The score then determines which rating tier a firm falls into. Firms scoring 90 to 100 receive a Highly Recommended designation. Firms scoring 60 to 89 receive a Recommended designation. Firms scoring 0 to 59 receive a Not Recommended designation. There is no partial credit and we do not grade on a curve.

How the Score is Calculated

The AFI Score is calculated across five independently weighted criteria. Fee structure carries the most weight at 30 points and evaluates whether the firm operates as fee-only, fee-based, or commission-based. Disciplinary history carries 25 points and reflects the firm's regulatory record as disclosed in SEC Form ADV and FINRA BrokerCheck. Transparency carries 20 points and assesses the completeness of the firm's Form ADV Part 2 disclosures. Years in continuous SEC registration carries 15 points. Client accessibility carries 10 points and evaluates whether the firm is genuinely accessible to everyday investors or exclusively serves institutional clients.

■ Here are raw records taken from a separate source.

(* ===== verification/TreeStore.v ===== *)
(** * The stores under the tree backend

    [TxStoreOk] states what the backend relies on: the store is a finite map from keys
    to values, with the neighbours of a key in byte order.  Ordered lists, which
    the transactions of ibtree refine, satisfy it.  The lemmas about subtrees carry the
    laws over to the part of the keys with a given prefix. *)
From stdpp Require Import base list sets strings sorting gmap.
From Stdlib Require Import ZArith Lia Ascii.
From S2P Require Import Prelude OrderedMap Util IBNode IBStack IBTree Codec Backend TreeLocation TreeBackend.

Abbreviation smap := (gmap string string).

(** [r] is the first key of [m] after [k]. *)
Definition is_next (k : string) (m : smap) (r : option string) : Prop :=
  match r with
  | Some k' => is_Some (m !! k') ∧ klt k k' ∧ ∀ k2, is_Some (m !! k2) → klt k k2 → k2 = k' ∨ klt k' k2
  | None => ∀ k2, is_Some (m !! k2) → ¬ klt k k2
  end.

Class TxStoreOk (T : Type) `{TxStore T} := {
  tx_rep : T → smap → Prop;
  tx_Get_ok : ∀ k t m, tx_rep t m → ∃ t', tx_Get k t = Ok (m !! k, t') ∧ tx_rep t' m;
  tx_Set_ok : ∀ k v t m, tx_rep t m → ∃ t', tx_Set k v t = Ok t' ∧ tx_rep t' (<[k := v]> m);
  tx_Delete_ok : ∀ k t m, tx_rep t m → is_Some (m !! k) →
    ∃ t', tx_Delete k t = Ok t' ∧ tx_rep t' (delete k m);
  tx_NextKey_ok : ∀ k t m, tx_rep t m → ∃ r t', tx_NextKey k t = Ok (r, t') ∧ tx_rep t' m ∧ is_next k m r
}.

(** ** Ordered lists *)

Definition list_rep (l : list kv) (m : smap) : Prop := sorted_kvs l ∧ ∀ k, om_get k l = m !! k.

Lemma om_next_is_next k l m : list_rep l m → is_next k m (om_next k l).
Proof.
  intros [Hs Hm]. unfold om_next.
  assert (∀ k2, is_Some (m !! k2) → klt k k2 → ∃ v, (k2, v) ∈ above k l) as Habove.
  { intros k2 [v Hv] Hk. exists v. rewrite <- Hm in Hv. apply om_get_Some in Hv; [|done].
    by apply filter_elem_of. }
  destruct (above k l) as [|[k' v'] l'] eqn:E; simpl.
  - intros k2 Hk2 Hlt. destruct (Habove k2 Hk2 Hlt) as [v Hv]. set_solver.
  - assert ((k', v') ∈ above k l) as [Hin Hlt]%filter_elem_of by (rewrite E; set_solver).
    split_and!; [|done|].
    + rewrite <- Hm. exists v'. by apply om_get_Some.
    + intros k2 Hk2 Hlt2. destruct (Habove k2 Hk2 Hlt2) as [v Hv].
      pose proof (sorted_above k l Hs) as Hsa. rewrite E in Hsa. apply sorted_kvs_cons in Hsa as [Hgt _].
      apply elem_of_cons in Hv as [[= -> ->]|Hv]; [by left|]. right. exact (Hgt _ Hv).
Qed.

#[export] Program Instance list_TxStoreOk : TxStoreOk (list kv) := {| tx_rep := list_rep |}.
Next Obligation. intros k l m [Hs Hm]. exists l. simpl. rewrite Hm. done. Qed.
Next Obligation.
  intros k v l m [Hs Hm]. eexists. split; [done|]. split; [by apply om_set_sorted|]. intros k'.
  destruct (decide (k = k')) as [->|Hne].
  - by rewrite om_get_set_eq, lookup_insert_eq.
  - by rewrite om_get_set_ne, lookup_insert_ne.
Qed.
Next Obligation.
  intros k l m [Hs Hm] [v Hv]. simpl. rewrite Hm, Hv. eexists. split; [done|].
  split; [by apply om_delete_sorted|]. intros k'. destruct (decide (k = k')) as [->|Hne].
  - by rewrite om_get_delete_eq, lookup_delete_eq.
  - by rewrite om_get_delete_ne, lookup_delete_ne.
Qed.
Next Obligation. intros k l m Hl. eexists _, l. split_and!; [done..|by apply om_next_is_next]. Qed.

Lemma list_rep_nil : list_rep [] ∅.
Proof. split; [constructor|]. intros k. done. Qed.

(** ** Subtrees *)

(** The part of a store under a one-letter prefix. *)
Definition pre (c : ascii) (k : string) : string := String c k.

#[export] Instance pre_inj c : Inj (=) (=) (pre c).
Proof. by intros x y [= ->]. Qed.

Lemma klt_pre c a b : klt (pre c a) (pre c b) ↔ klt a b.
Proof. unfold klt, pre. by rewrite kltb_cons, Z.ltb_irrefl, Z.eqb_refl. Qed.

(** What lies between two keys with a prefix has the prefix. *)
Lemma klt_between c a b k : klt (pre c a) k → klt k (pre c b) → ∃ k', k = pre c k'.
Proof.
  unfold klt, pre. destruct k as [|x k]; [done|]. rewrite !kltb_cons, !orb_true_iff, !andb_true_iff,
    !Z.ltb_lt, !Z.eqb_eq. intros H1 H2. assert (chr_byte c = chr_byte x) as E by lia.
  exists k. f_equal. unfold chr_byte in E. apply (inj Z.of_N) in E.
  by rewrite <- (ascii_N_embedding c), <- (ascii_N_embedding x), E.
Qed.

Section sub.
Context {T : Type} `{TxStoreOk T}.

Lemma st_Get_ok c k t m :
  tx_rep t m → ∃ t', st_Get (String c "") k t = Ok (m !! pre c k, t') ∧ tx_rep t' m.
Proof. apply tx_Get_ok. Qed.
Lemma st_Set_ok c k v t m :
  tx_rep t m → ∃ t', st_Set (String c "") k v t = Ok t' ∧ tx_rep t' (<[pre c k := v]> m).
Proof. apply tx_Set_ok. Qed.
Lemma st_Delete_ok c k t m :
  tx_rep t m → is_Some (m !! pre c k) →
  ∃ t', st_Delete (String c "") k t = Ok t' ∧ tx_rep t' (delete (pre c k) m).
Proof. apply tx_Delete_ok. Qed.

Lemma strip_pre c k : stripTreePrefix (String c "") (Some (pre c k)) = Ok (Some k).
Proof.
  unfold stripTreePrefix, pre. cbn [String.length]. simpl.
  replace (String.substring 0 0 k) with "" by (by destruct k). unfold keqb. simpl. rewrite Ascii.eqb_refl.
  simpl. by rewrite Nat.sub_0_r, substring_all.
Qed.

Lemma st_NextKey_ok c k t m :
  tx_rep t m →
  ∃ r t', st_NextKey (String c "") k t = Ok (r, t') ∧ tx_rep t' m ∧
    match r with
    | Some k' => is_Some (m !! pre c k') ∧ klt k k' ∧
        ∀ k2, is_Some (m !! pre c k2) → klt k k2 → k2 = k' ∨ klt k' k2
    | None => ∀ k2, is_Some (m !! pre c k2) → ¬ klt k k2
    end.
Proof.
  intros Ht. unfold st_NextKey. change (addTreePrefix (String c "") k) with (pre c k).
  destruct (tx_NextKey_ok (pre c k) t m Ht) as (r & t' & E & Ht' & Hn). rewrite E. cbn [res_bind fst snd].
  destruct r as [k'|]; simpl in Hn.
  - destruct Hn as (Hk' & Hlt & Hleast).
    assert ((∃ k0, k' = pre c k0) ∨ (∀ k0, k' ≠ pre c k0)) as [[k0 ->]|Hno].
    { destruct k' as [|x k']; [by right|]. destruct (decide (x = c)) as [->|]; [left; by exists k'|right].
      intros k0 [= -> ->]. done. }
    + rewrite strip_pre. simpl. exists (Some k0), t'. split_and!; [done..|by eapply klt_pre|].
      intros k2 Hk2 Hl. destruct (Hleast _ Hk2) as [E2|Hl2]; [by apply klt_pre|left; by apply (inj (pre c))|].
      right. by eapply klt_pre.
    + exists None, t'. split_and!; [|done|].
      * destruct k' as [|x k']; [done|]. unfold stripTreePrefix. simpl.
        replace (String.substring 0 0 k') with "" by (by destruct k').
        unfold keqb. simpl. destruct (Ascii.eqb_spec x c) as [->|]; [|done]. by destruct (Hno k').
      * intros k2 Hk2 Hl. destruct (Hleast _ Hk2) as [E2|Hl2]; [by apply klt_pre|by eapply Hno|].
        destruct (klt_between _ _ _ _ Hlt Hl2) as [k0 ->]. by eapply Hno.
  - exists None, t'. split_and!; [done..|]. intros k2 Hk2 Hl. eapply Hn; [done|]. by apply klt_pre.
Qed.

End sub.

A Highly Recommended firm must score 90 or above AND pass our manual review. This means being genuinely fee-only with zero disciplinary disclosures, filing complete and current ADV disclosures, operating for over 15 years, serving a broad client base including everyday investors, and having no affiliated entity relationships of any kind. Fewer than 10 firms in the entire country hold this designation at any given time.

Why These Criteria Matter

Fee structure is the single most important factor in assessing an advisor's alignment with their clients. A fee-only advisor earns no commissions and has no financial incentive to recommend products that benefit them rather than their clients. A commission-based advisor, by contrast, may have significant financial incentives that conflict with their clients' best interests even when fulfilling their fiduciary duty to disclose those conflicts.

Disciplinary history is equally critical. Regulatory actions, enforcement proceedings, and material disclosures on Form ADV signal past conduct that investors deserve to know about before entrusting someone with their financial future.

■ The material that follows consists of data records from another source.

(** Whatever state the allocator is in, it finds or makes room, in one piece. *)
Lemma allocateSlice_ok size (self : backend) E m :
  alloc_inv self E m → (0 < size)%Z → room size self →
  ∃ self' E' m' o, allocateSlice size self = Ok (Some [mkLE o size], self') ∧
    alloc_inv self' E' m' ∧ trans self m self' m' ∧ one_more_used E o size E'.
Proof.
  intros HI Hpos [Hsz Hroom]. assert (0 < size < 2 ^ 60)%Z as Hs by done.
  pose proof (rounded_spec size Hs) as [Hrs Hra]. unfold allocateSlice.
  destruct (find_free size self E m HI Hs) as (r & x & Ef & Hx & Hr). destruct r as [k|].
  - destruct Hr as (o & s & _ & Ho & Hle). apply (allocate_found 2 size [] self E m HI Hs). eauto.
  - pose proof (alloc_inv_lookup _ _ _ _ HI Hx) as HI'.
    pose proof (ai_total _ _ _ HI) as Ht. destruct (sb_count_spec _ (proj1 Ht)) as (n & Hn & _).
    destruct (grow_ok grow_fuel (rounded size) (set_t x self) E m n HI') as (s1 & E1 & m1 & o1 & Eg & HI1 & Hg & T1 & Ho1);
      [lia|done|done|unfold grow_fuel; lia| |].
    { change (BytesTotal (sb (set_t x self))) with (BytesTotal (sb self)).
      assert (0 ≤ Z.of_nat n * (rounded size + superBlockSize))%Z by (apply Z.mul_nonneg_nonneg; unfold superBlockSize; lia).
      rewrite Z.mul_sub_distr_r. lia. }
    destruct (allocate_found 1 size [] s1 E1 m1 HI1 Hs) as (s2 & E2 & m2 & o & Ea & HI2 & T2 & Hu).
    { exists o1, (rounded size). split; [done|lia]. }
    exists s2, E2, m2, o. split_and!; [|done| |].
    + by rewrite (allocate_grown 2 size [] self x s1 ltac:(lia) Ef Eg).
    + eapply trans_trans; [|done]. exact T1.
    + by eapply one_more_used_grown.
Qed.

End allocate.
(* ===== verification/TreeBlocks.v ===== *)
(** * The tree backend keeps blocks

    On top of the allocator: every block of the backend owns its extents, so what is
    written for one block never touches another.  The tree backend is a block store in
    the sense of [BlockStoreOk], and its UpdateBlock stores the metadata. *)
From stdpp Require Import base list sets strings sorting gmap.
From Stdlib Require Import ZArith Lia Ascii.
From S2P Require Import Prelude OrderedMap Util IBNode IBStack IBTree Codec Backend TreeLocation TreeBackend TreeStore TreeAlloc.

(** ** Reading what was written *)

(** The entry lies in the file, and in a used extent that starts with it. *)
Definition le_in (f : inMemoryFile) (E : extents) (le : LocationEntry) : Prop :=
  E !! Offset le = Some (BlockSize le, Used) ∧ (0 ≤ Offset le)%Z ∧ (0 ≤ Size le ≤ BlockSize le)%Z ∧
  (Offset le + Size le ≤ file_Size f)%Z.

Lemma read_entries_frame f f' E ls :
  Forall (le_in f E) ls → length f ≤ length f' →
  (∀ le i, le ∈ ls → (Offset le ≤ Z.of_nat i < Offset le + Size le)%Z → f' !! i = f !! i) →
  read_entries f' ls = read_entries f ls.
Proof.
  intros HF Hlen Heq. induction HF as [|le ls Hle HF IH]; [done|]. cbn [read_entries].
  destruct Hle as (_ & Ho & Hs & Hfs). unfold file_Size in Hfs.
  rewrite !read_entry_ok by (unfold file_Size; lia). cbn [res_bind].
  rewrite IH by (intros; eapply Heq; [by right|done]). f_equal.
  replace (region f' (Z.to_nat (Offset le)) (Z.to_nat (Size le)))
    with (region f (Z.to_nat (Offset le)) (Z.to_nat (Size le))); [done|].
  apply region_ext. intros i Hi. symmetry. apply (Heq le); [by left|lia].
Qed.

Lemma string_list_id s : String.string_of_list_ascii (String.list_ascii_of_string s) = s.
Proof. apply String.string_of_list_ascii_of_string. Qed.
Lemma string_list_length s : length (String.list_ascii_of_string s) = String.length s.
Proof. induction s as [|c s IH]; [done|]. simpl. by rewrite IH. Qed.

(** One entry is written and read back. *)
Lemma write_read f o data :
  (0 ≤ o)%Z → (o + Z.of_nat (String.length data) < 2 ^ 64)%Z →
  let v := mkLE o (Z.of_nat (String.length data)) in
  ∃ f', file_WriteData f [v] data = Ok f' ∧ file_ReadData f' [v] = Ok data ∧ length f ≤ length f' ∧
    (o + Z.of_nat (String.length data) ≤ file_Size f')%Z ∧
    ∀ i, i < length f → ¬ (o ≤ Z.of_nat i < o + Z.of_nat (String.length data))%Z → f' !! i = f !! i.
Proof.
  intros Ho Hw v. set (n := String.length data) in *.
  destruct (write_entry_ok f v (String.list_ascii_of_string data)) as (f' & Ew & Hlen & Hreg & Hrest); simpl;
    [lia..|rewrite string_list_length; fold n; lia|].
  exists f'. unfold file_WriteData. cbn [write_entries]. rewrite Ew. cbn [res_bind]. cbn [Offset Size v] in *.
  rewrite slice_from_Ok by (rewrite string_list_length; fold n; lia). cbn [res_bind write_entries].
  rewrite Nat2Z.id in Hreg. split_and!; [done| |lia|unfold file_Size; lia|done].
  unfold file_ReadData. cbn [read_entries]. rewrite read_entry_ok by (unfold file_Size; simpl; lia). cbn [Offset Size v].
  rewrite Nat2Z.id, Hreg. cbn [res_bind].
  rewrite take_ge by (rewrite string_list_length; fold n; lia). by rewrite app_nil_r, string_list_id.
Qed.

(** ** The blocks of a backend *)

Section blocks.
Context {T R : Type} `{TxStoreOk T} (codec : Codec R) `{!CodecOk codec} `{!CodecTotal codec}.
Context (marshal : BlockData → gerr string) (unmarshal : string → gerr BlockData).
Hypothesis marshal_ok : ∀ bd, ∃ b, marshal bd = inr b ∧ unmarshal b = inr bd.
Abbreviation backend := (treeBackend T R).

(** The entries of the block table, and the extents the blocks own. *)
Record blocks_ok (f : inMemoryFile) (E : extents) (m : smap) (B : gmap string BlockData) : Prop := {
  bo_table : ∀ id, match B !! id with
                   | Some bd => ∃ b, m !! pre "b" id = Some b ∧ unmarshal b = inr bd
                   | None => m !! pre "b" id = None
                   end;
  bo_in : ∀ id bd, B !! id = Some bd → Forall (le_in f E) (bd_Location bd) ∧ NoDup (map Offset (bd_Location bd));
  bo_own : ∀ id bd le id' bd' le', B !! id = Some bd → B !! id' = Some bd' →
    le ∈ bd_Location bd → le' ∈ bd_Location bd' → Offset le = Offset le' → id = id'
}.

(** What a client sees. *)
Definition blocks_view (self : backend) (B : gmap string BlockData) (bm : blockmap) : Prop :=
  ∀ id, match B !! id with
        | Some bd => ∃ d, bm !! id = Some (bd_Meta bd, d) ∧ ReadData codec (bd_Location bd) self = Ok (Some d)
        | None => bm !! id = None
        end.

Definition tree_rep (self : backend) (bm : blockmap) : Prop :=
  ∃ E m B, alloc_inv self E m ∧ blocks_ok (p self) E m B ∧ blocks_view self B bm.

(** The room the encoded data needs. *)
Definition tree_accepts (b : Block) (self : backend) : Prop :=
  ∀ d enc rnd', Data b = Some d → EncodeBytes codec d "" (rnd self) = (inr enc, rnd') →
    room (Z.of_nat (String.length enc)) self.

Lemma getBlockData_ok id (self : backend) E m B :
  alloc_inv self E m → blocks_ok (p self) E m B →
  ∃ self', getBlockData unmarshal id self = Ok (B !! id, self') ∧ alloc_inv self' E m ∧ p self' = p self ∧
    sb self' = sb self ∧ rnd self' = rnd self ∧ flushing self' = flushing self.
Proof.
  intros HI HB. unfold getBlockData. destruct (st_Get_ok "b" id (t self) m (ai_rep _ _ _ HI)) as (x & E1 & Hx).
  unfold blockTree. rewrite E1. cbn [res_bind fst snd]. pose proof (bo_table _ _ _ _ HB id) as Hb.
  exists (set_t x self). split; [|split_and!; [by apply alloc_inv_lookup|done..]].
  destruct (B !! id) as [bd|].
  - destruct Hb as (b & -> & ->). done.
  - by rewrite Hb.
Qed.

Lemma setBlockData_ok id bd (self : backend) E m :
  alloc_inv self E m →
  ∃ x b, setBlockData marshal id bd self = Ok (set_t x self) ∧ unmarshal b = inr bd ∧
    alloc_inv (set_t x self) E (<[pre "b" id := b]> m).
Proof.
  intros HI. unfold setBlockData. destruct (marshal_ok bd) as (b & Hb & Hu). rewrite Hb.
  destruct (st_Set_ok "b" id b (t self) m (ai_rep _ _ _ HI)) as (x & E1 & Hx). unfold blockTree. rewrite E1.
  exists x, b. split_and!; [done..|]. destruct HI. split; try done. destruct ai_free as [HS HO].
  split; by apply free_part_other.
Qed.

(** Only the free trees and the kinds of unowned extents changed. *)
Lemma blocks_ok_step f f' E E' m m' B :
  blocks_ok f E m B → length f ≤ length f' →
  (∀ id, m' !! pre "b" id = m !! pre "b" id) →
  (∀ id bd le, B !! id = Some bd → le ∈ bd_Location bd → E' !! Offset le = E !! Offset le) →
  blocks_ok f' E' m' B.
Proof.
  intros HB Hlen Hm HE. split.
  - intros id. rewrite Hm. apply (bo_table _ _ _ _ HB).
  - intros id bd Hbd. destruct (bo_in _ _ _ _ HB id bd Hbd) as [HF Hnd]. split; [|done].
    apply Forall_forall. intros le Hle. rewrite Forall_forall in HF. destruct (HF le Hle) as (H1 & H2 & H3 & H4).
    unfold le_in, file_Size in *. rewrite (HE id bd le) by done. split_and!; try done; lia.
  - apply (bo_own _ _ _ _ HB).
Qed.

(** The table gets or changes an entry. *)
Lemma blocks_ok_insert f E m B id bd b :
  blocks_ok f E m B → unmarshal b = inr bd →
  Forall (le_in f E) (bd_Location bd) → NoDup (map Offset (bd_Location bd)) →
  (∀ id' bd' le le', B !! id' = Some bd' → id' ≠ id → le ∈ bd_Location bd → le' ∈ bd_Location bd' →
     Offset le ≠ Offset le') →
  blocks_ok f E (<[pre "b" id := b]> m) (<[id := bd]> B).
Proof.
  intros HB Hu HF Hnd Hown. split.
  - intros id'. destruct (decide (id' = id)) as [->|Hne].
    + rewrite !lookup_insert_eq. eauto.
    + rewrite !lookup_insert_ne by (done || (intros [= ?]; congruence)). apply (bo_table _ _ _ _ HB).
  - intros id' bd' [[<- <-]|[_ Hb]]%lookup_insert_Some; [done|]. by eapply bo_in.
  - intros id1 bd1 le1 id2 bd2 le2 [[<- <-]|[N1 H1]]%lookup_insert_Some
      [[<- <-]|[N2 H2]]%lookup_insert_Some Hle1 Hle2 Eo; [done| | |by eapply bo_own].
    + by destruct (Hown id2 bd2 le1 le2 H2 (not_eq_sym N2) Hle1 Hle2).
    + by destruct (Hown id1 bd1 le2 le1 H1 (not_eq_sym N1) Hle2 Hle1).
Qed.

How Often Scores are Updated

AFI Scores are recalculated on a monthly cycle following the availability of updated regulatory filings from the SEC. If a firm changes its fee structure, receives a new disciplinary disclosure, or updates its Form ADV in any material way, that change will be reflected in the firm's AFI Score at the next monthly recalculation.

Because public regulatory data can sometimes contain processing delays, we encourage investors to independently verify any information that is material to their decision through the SEC's IAPD database at adviserinfo.sec.gov and FINRA BrokerCheck at brokercheck.finra.org.